Markets and farm stands thrive across the country.
OAKLAND, Calif. — Kaiser Permanente, a champion of making fresh produce available to its members, employees and communities, announced this week that it now hosts more than 50 farmers markets and farm stands at its hospitals and facilities across the country.
“We are thrilled that our markets are thriving and expanding at our hospitals and in our communities,” says Preston Maring, MD, a Kaiser Permanente physician who started one of the first hospital-based farmers markets in 2003 at Kaiser Permanente’s Oakland Medical Center. “It’s great for the health of the people who shop there, and great for local family farmers.”
As part of its mission and commitment to total health, Kaiser Permanente recently launched a new weekly, all organic farmers market outside its headquarters in Oakland, Calif. New markets and farm stands have also opened this summer in Corona, Calif., as well as Cleveland Heights and Willoughby, Ohio. In addition to California and Ohio, Kaiser Permanente hosts markets in Hawaii, Oregon and Maryland.
“We recognize that locally grown food from family farms is less taxing on the environment and ultimately healthier for those who grow and eat the food,” said Jan Villarante, Kaiser Permanente’s director of national nutrition. “And, we’ve seen overwhelming evidence that when people have access to farmers markets, they will take advantage of the market produce and increase their consumption of fruits and vegetables.”
A recent survey published in the online, peer reviewed Journal of Agriculture, Food Systems, and Community Development (Vol. 2, Issue 2, Winter 2011/2012), found that 74 percent of patrons surveyed at Kaiser Permanente markets consume more fruits and vegetables as a result of shopping at the market, and 71 percent indicated that they were eating a greater variety of fruits and vegetables.
In addition to hosting farmers markets, Kaiser Permanente also promotes sustainable food and agriculture by increasing sourcing of local and sustainably produced food in its hospitals, cafeterias and vending machines. For example, about 190 tons of the fruits and vegetables (nearly 50 percent of all fresh produce that Kaiser Permanente purchases each year) served on patient menus across the organization are sustainably produced.
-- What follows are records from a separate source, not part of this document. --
Lemma tx_ack_bitmap_exact bitmap :
  ∀ t P L, tx_wf t B E H → B < P → P + 8 * Z.of_nat (length bitmap) ≤ B + 20000 →
  ∃ t' L', Transmitter_ack_bitmap t bitmap (u16 P) (u16 L) = Some (t', u16 L')
    ∧ tx_marked (skip_ack bitmap) (8 * length bitmap) P L L' t t'.
Proof.
  induction bitmap as [|val bitmap IH]; intros t P L Hwf HP Hreach; cbn [Transmitter_ack_bitmap].
  { exists t, L. split; [done|by apply tx_marked_nil]. }
  cbn [length] in Hreach.
  destruct (tx_ack_bits_exact 8 val t P L Hwf HP) as (t1 & L1 & Hb & Hm1); [lia|]. rewrite (bind_step _ _ _ Hb).
  destruct (IH t1 (P + 8) L1) as (t' & L' & Hx & Hm2); [by eapply tx_kept_wf; [|apply Hm1]|lia|lia|].
  exists t', L'. split; [exact Hx|].
  replace (8 * length (val :: bitmap))%nat with (8 + 8 * length bitmap)%nat by (cbn [length]; lia).
  eapply tx_marked_app; [exact Hm1|exact Hm2|apply skip_ack_head|intros k _; apply skip_ack_tail].
Qed.

(** ** The rush *)

(** The due packets of P to L - 1 are rushed, and sending goes on at the first of them,
    unless [upd] says that it does already. *)
Record tx_rushed (P L : Z) (rushed upd r : bool) (t t' : Transmitter) : Prop := {
  tr_kept : tx_kept t t';
  tr_at : ∀ q, B ≤ q < E → tx_out_buffers t' !! tx_slot t q
    = b ← tx_out_buffers t !! tx_slot t q;
      if bool_decide (P ≤ q < L) && rush_due b then OutBuffer_rush b else Some b;
  tr_some : (∃ q b, P ≤ q < L ∧ tx_out_buffers t !! tx_slot t q = Some b ∧ rush_due b = true
      ∧ (∀ q' b', P ≤ q' < q → tx_out_buffers t !! tx_slot t q' = Some b' → rush_due b' = false)
      ∧ r = true ∧ tx_next_to_send t' = (if upd then tx_next_to_send t else u16 q))
    ∨ (∀ q b, P ≤ q < L → tx_out_buffers t !! tx_slot t q = Some b → rush_due b = false)
      ∧ r = rushed ∧ tx_next_to_send t' = tx_next_to_send t;
}.
(* ===== verification/Receiver.v ===== *)
(** * Receiver: the incoming half of a link

    [link/internal/receiver.h] and [link/internal/receiver.cpp]. The buffer array is
    a list indexed by ring slot and [current_in_buffer_] an index into it, so that a
    pointer into a reused slot is a pointer into a reused slot here too. [None] is a
    failed [CHECK], an access outside an array, or a loop that runs on. *)

From S2P Require Import Prelude.
From S2P Require Import SeqNum.
From S2P Require Import RingBuffer.
From S2P Require Import RooIo.
From S2P Require Import Protocol.
From S2P Require Import Buffers.

Local Open Scope Z_scope.
Local Open Scope roo_scope.

Inductive ReceiverState := RkIdle | RkConnecting | RkConnected | RkBroken.

#[export] Instance ReceiverState_eq_dec : EqDecision ReceiverState.
Proof. solve_decision. Defined.

Record Receiver := mkReceiver {
  rx_my_stream_id : Z;
  rx_state : ReceiverState;
  rx_self_closed : bool;
  rx_peer_closed : bool;
  rx_end_of_stream : bool;
  rx_in_buffers : list InBuffer;
  rx_current_in_buffer : option nat;
  rx_current_in_buffer_pos : Z;
  rx_in_ring : RingBuffer;
  rx_needs_ack : bool;
  rx_unack_seq : Z;
  rx_recv_himark : SeqNum;
  rx_recv_himark_update_expiration : Z;
  rx_packets_received : Z;
  rx_control_bit : bool;
}.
To meet this definition, the produce must be either grown within 250 miles of the Kaiser Permanente facility or certified as sustainably produced by a third-party eco-label.
Since 2003, Dr. Maring has helped to grow additional local produce markets at Kaiser Permanente facilities and the movement has spread to other hospitals and health systems across the country. According to a recent report from Health Care Without Harm, an international agency promoting sustainable practices in health care institutions, about 80 percent of 89 hospitals surveyed nationwide now host a farmers market or community supported agriculture program on site.
In addition to its on-site farmers markets and healthy food purchasing initiatives, Kaiser Permanente works to address food disparities as part of its Community Health Initiatives for healthy eating and active living, including sponsoring many community farmers markets throughout the country. And this spring, Kaiser Permanente joined forces with HBO, the Institute of Medicine, the Centers for Disease Control and Prevention, the National Institutes of Health and the Michael & Susan Dell Foundation to launch The Weight of the Nation, a comprehensive public health campaign designed to accelerate efforts to prevent and eliminate obesity across the United States.